TASK PROMPT => Tell how many lines in the data contain the string "false", using a single number as the whole reply.

DATA FOR ANALYSIS =>
(** * jobhog: borrowing jobserver tokens for an unrelated command

    A shallow embedding of [jobhog.c] and the properties of its token
    life cycle.  The program is a sequence of system calls, so the
    embedding is a state-and-halt monad over two records: the [kernel]
    (the jobserver pipe, the auxiliary pipe, the plan of injected faults
    and the log of system calls) and the calling process [proc] (its
    descriptor table, its environment, [errno] and the two globals [rfd]
    and [wfd]).  The C functions are translated one by one in the order
    of the source file. *)

From Stdlib Require Import ZArith Lia Ascii String.
From stdpp Require Import gmap strings list fin_maps.

Local Open Scope string_scope.
Local Open Scope Z_scope.

(** ** C integers and constants *)

Module C.

(** [unsigned int] and [int] are 32 bits wide. *)
Definition to_uint (x : Z) : Z := x mod 2 ^ 32.
Definition to_int (x : Z) : Z := (x + 2 ^ 31) mod 2 ^ 32 - 2 ^ 31.
(** [long] is 64 bits wide; [strtol] saturates. *)
Definition clamp_long (x : Z) : Z := Z.max (- 2 ^ 63) (Z.min (2 ^ 63 - 1) x).

(** <sysexits.h> *)
Definition EX_OK : Z := 0.
Definition EX_USAGE : Z := 64.
Definition EX_OSERR : Z := 71.

(** <errno.h> (Linux) *)
Definition ENOENT : Z := 2.
Definition EINTR : Z := 4.
Definition EBADF : Z := 9.
Definition EAGAIN : Z := 11.

(** <fcntl.h> (Linux) *)
Definition O_RDONLY : Z := 0.
Definition O_WRONLY : Z := 1.
Definition O_NONBLOCK : Z := 2048.
Definition O_CLOEXEC : Z := 524288.

End C.

(** ** The pieces of libc the program calls on strings *)

Module Libc.

Definition code (c : ascii) : Z := Z.of_N (N_of_ascii c).

Definition chr (n : Z) : ascii := ascii_of_N (Z.to_N n).

Definition isspace (c : ascii) : bool :=
  (code c =? 32) || ((9 <=? code c) && (code c <=? 13)).

Definition isdigit (c : ascii) : bool :=
  (48 <=? code c) && (code c <=? 57).

(** A [char *] into a string is the offset of the byte it points to. *)
Fixpoint str_drop (n : nat) (s : string) : string :=
  match n, s with
  | O, _ => s
  | S n', String _ s' => str_drop n' s'
  | S _, EmptyString => EmptyString
  end.

(** [strstr(hay, needle)]: offset of the first occurrence. *)
Fixpoint strstr (hay needle : string) : option nat :=
  if String.prefix needle hay then Some O
  else match hay with
       | EmptyString => None
       | String _ hay' => S <$> strstr hay' needle
       end.

(** [strchr(s, c)]: offset of the first [c]. *)
Fixpoint strchr (s : string) (c : ascii) : option nat :=
  match s with
  | EmptyString => None
  | String d s' => if Ascii.eqb d c then Some O else S <$> strchr s' c
  end.

(** [strncmp(s, t, strlen(t)) == 0] *)
Definition starts_with (s t : string) : bool := String.prefix t s.

(** *** [sscanf(s, "=%d,%d", &a, &b)] *)

Fixpoint skip_space (s : string) : string :=
  match s with
  | String c s' => if isspace c then skip_space s' else s
  | EmptyString => s
  end.

Fixpoint scan_digits (s : string) (acc : Z) : Z * string :=
  match s with
  | String c s' =>
      if isdigit c then scan_digits s' (10 * acc + (code c - 48)) else (acc, s)
  | EmptyString => (acc, s)
  end.

Inductive scan := Conv (v : Z) (rest : string) | NoMatch | InputEnd.

(** The conversion [%d]: white space is skipped, then an optional sign
    and at least one digit; the value goes through [strtol] and is
    stored in an [int]. *)
Definition scan_d (s : string) : scan :=
  match skip_space s with
  | EmptyString => InputEnd
  | String c t as s0 =>
      let '(neg, s1) :=
        if Ascii.eqb c "-"%char then (true, t)
        else if Ascii.eqb c "+"%char then (false, t) else (false, s0) in
      match s1 with
      | String d _ =>
          if isdigit d
          then let '(v, rest) := scan_digits s1 0 in
               Conv (C.to_int (C.clamp_long (if neg : bool then - v else v))) rest
          else NoMatch
      | EmptyString => NoMatch
      end
  end.

(** An ordinary character of the format matches itself. *)
Definition scan_lit (c : ascii) (s : string) : option string :=
  match s with
  | String d s' => if Ascii.eqb d c then Some s' else None
  | EmptyString => None
  end.

(** Returns the value of [sscanf] (the number of conversions stored, or
    [EOF = -1] when the input ends before the first one) and what was
    stored through the two pointers. *)
Definition sscanf_eq_d_comma_d (s : string) : Z * option Z * option Z :=
  match scan_lit "="%char s with
  | None => ((if s is EmptyString then -1 else 0), None, None)
  | Some s1 =>
      match scan_d s1 with
      | InputEnd => (-1, None, None)
      | NoMatch => (0, None, None)
      | Conv a s2 =>
          match scan_lit ","%char s2 with
          | None => (1, Some a, None)
          | Some s3 =>
              match scan_d s3 with
              | Conv b _ => (2, Some a, Some b)
              | _ => (1, Some a, None)
              end
          end
      end
  end.

(** *** [snprintf(buf, size, "%u", x)] *)

Fixpoint utoa_aux (fuel : nat) (x : Z) (acc : list ascii) : list ascii :=
  match fuel with
  | O => acc
  | S fuel' =>
      let acc' := chr (48 + x mod 10) :: acc in
      if x / 10 =? 0 then acc' else utoa_aux fuel' (x / 10) acc'
  end.

(** A 32-bit value has at most ten decimal digits. *)
Definition utoa (x : Z) : list ascii := utoa_aux 10 x [].

Definition NUL : ascii := Ascii.zero.

(** The buffer receives at most [size - 1] characters and a
    terminator; the value returned is the length of the full text. *)
Definition snprintf_u (size : nat) (x : Z) : list ascii * Z :=
  let txt := utoa x in
  ((take (pred size) txt ++ [NUL])%list, Z.of_nat (length txt)).

(** *** Byte buffers *)

Definition cbuf (s : string) : list ascii :=
  (list_ascii_of_string s ++ [NUL])%list.

(** The C string held by a buffer: the bytes before the first NUL. *)
Fixpoint cstr (b : list ascii) : string :=
  match b with
  | [] => EmptyString
  | c :: b' => if Ascii.eqb c NUL then EmptyString else String c (cstr b')
  end.

(** Overwrite [data] at offset [pos]. *)
Definition poke (b : list ascii) (pos : nat) (data : list ascii) : list ascii :=
  (take pos b ++ data ++ drop (pos + length data) b)%list.

(** [memcpy(b + dst, src, n)] *)
Definition memcpy (b : list ascii) (dst : nat) (src : list ascii) (n : nat)
  : list ascii :=
  poke b dst (take n src).

(** [memmove(b + dst, b + src, n)]: the source is read whole first. *)
Definition memmove (b : list ascii) (dst src n : nat) : list ascii :=
  poke b dst (take n (drop src b)).

End Libc.

(** ** The kernel and the process *)

(** What a descriptor is open on: the two ends of the jobserver pipe, the
    two ends of the auxiliary pipe made by [create_child], or something
    that is not a pipe (the terminal, /dev/null). *)
Inductive fkind := KJobR | KJobW | KAuxR | KAuxW | KNull.

Record file := File { f_kind : fkind; f_flags : Z; f_cloexec : bool }.

Definition nonblocking (f : file) : bool :=
  negb (Z.land (f_flags f) C.O_NONBLOCK =? 0).

Definition is_auxw (f : file) : bool :=
  match f_kind f with KAuxW => true | _ => false end.

Inductive who := Main | Watcher.

#[global] Instance who_eq_dec : EqDecision who.
Proof. solve_decision. Defined.

Record proc := Proc {
  pid : who;
  environ : gmap string string;
  fds : gmap Z file;
  errno : Z;
  rfd : Z;                      (* static int rfd = -1 *)
  wfd : Z;                      (* static int wfd = -1 *)
}.

(** The result of one system call: a value, [-1] with an [errno], or the
    caller is suspended and nothing will wake it up. *)
Inductive sysret := Ret (r : Z) | Err (e : Z) | Block.

Inductive event :=
| EvFcntl (fd : Z) (r : sysret)
| EvOpen (procfd flags : Z) (r : sysret)
| EvRead (fd count : Z) (r : sysret)
| EvWrite (fd count : Z) (r : sysret)
| EvPipe (pipefd : Z * Z) (r : sysret)
| EvFork (r : sysret)
| EvClose (fd : Z) (r : sysret)
| EvUnsetenv (name : string)
| EvExecvp (path : string) (argv : list string) (r : sysret)
| EvError (status errnum : Z) (msg : string)
| EvExit (status : Z).

(** What the other clients of the jobserver do between two of our reads:
    they take or give back tokens, the read is interrupted, or the last
    writer goes away. *)
Inductive js_ev := JsOthers (d : Z) | JsFault (e : Z) | JsHangup.

(** What a write to the jobserver meets: room for [n] bytes or an error.
    With the script used up the pipe stays full. *)
Inductive wr_ev := WrRoom (n : Z) | WrFault (e : Z).

(** What happens while the watcher sleeps in [read]: a signal, a holder
    of the write end writes a byte, releases its descriptor or duplicates
    it. *)
Inductive aux_ev := AuxSignal | AuxWrite | AuxRelease | AuxDup.

Record jspipe := JsPipe {
  js_avail : Z;                 (* tokens queued *)
  js_noise : list js_ev;
  js_room : list wr_ev;
}.

Record auxpipe := AuxPipe {
  aux_writers : nat;            (* descriptors open on the write end *)
  aux_buf : Z;
  aux_script : list aux_ev;
}.

Record plan := Plan {
  fail_open : option Z;
  fail_pipe : option Z;
  fail_fork : option Z;
  fail_exec : option Z;
  child_pid : Z;
}.

(** A forked child that has not run yet: its copy of the process and of
    the locals of [create_child]. *)
Record child := Child { c_proc : proc; c_tokens : Z; c_pipefd : Z * Z }.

EXPECTED ANSWER => 2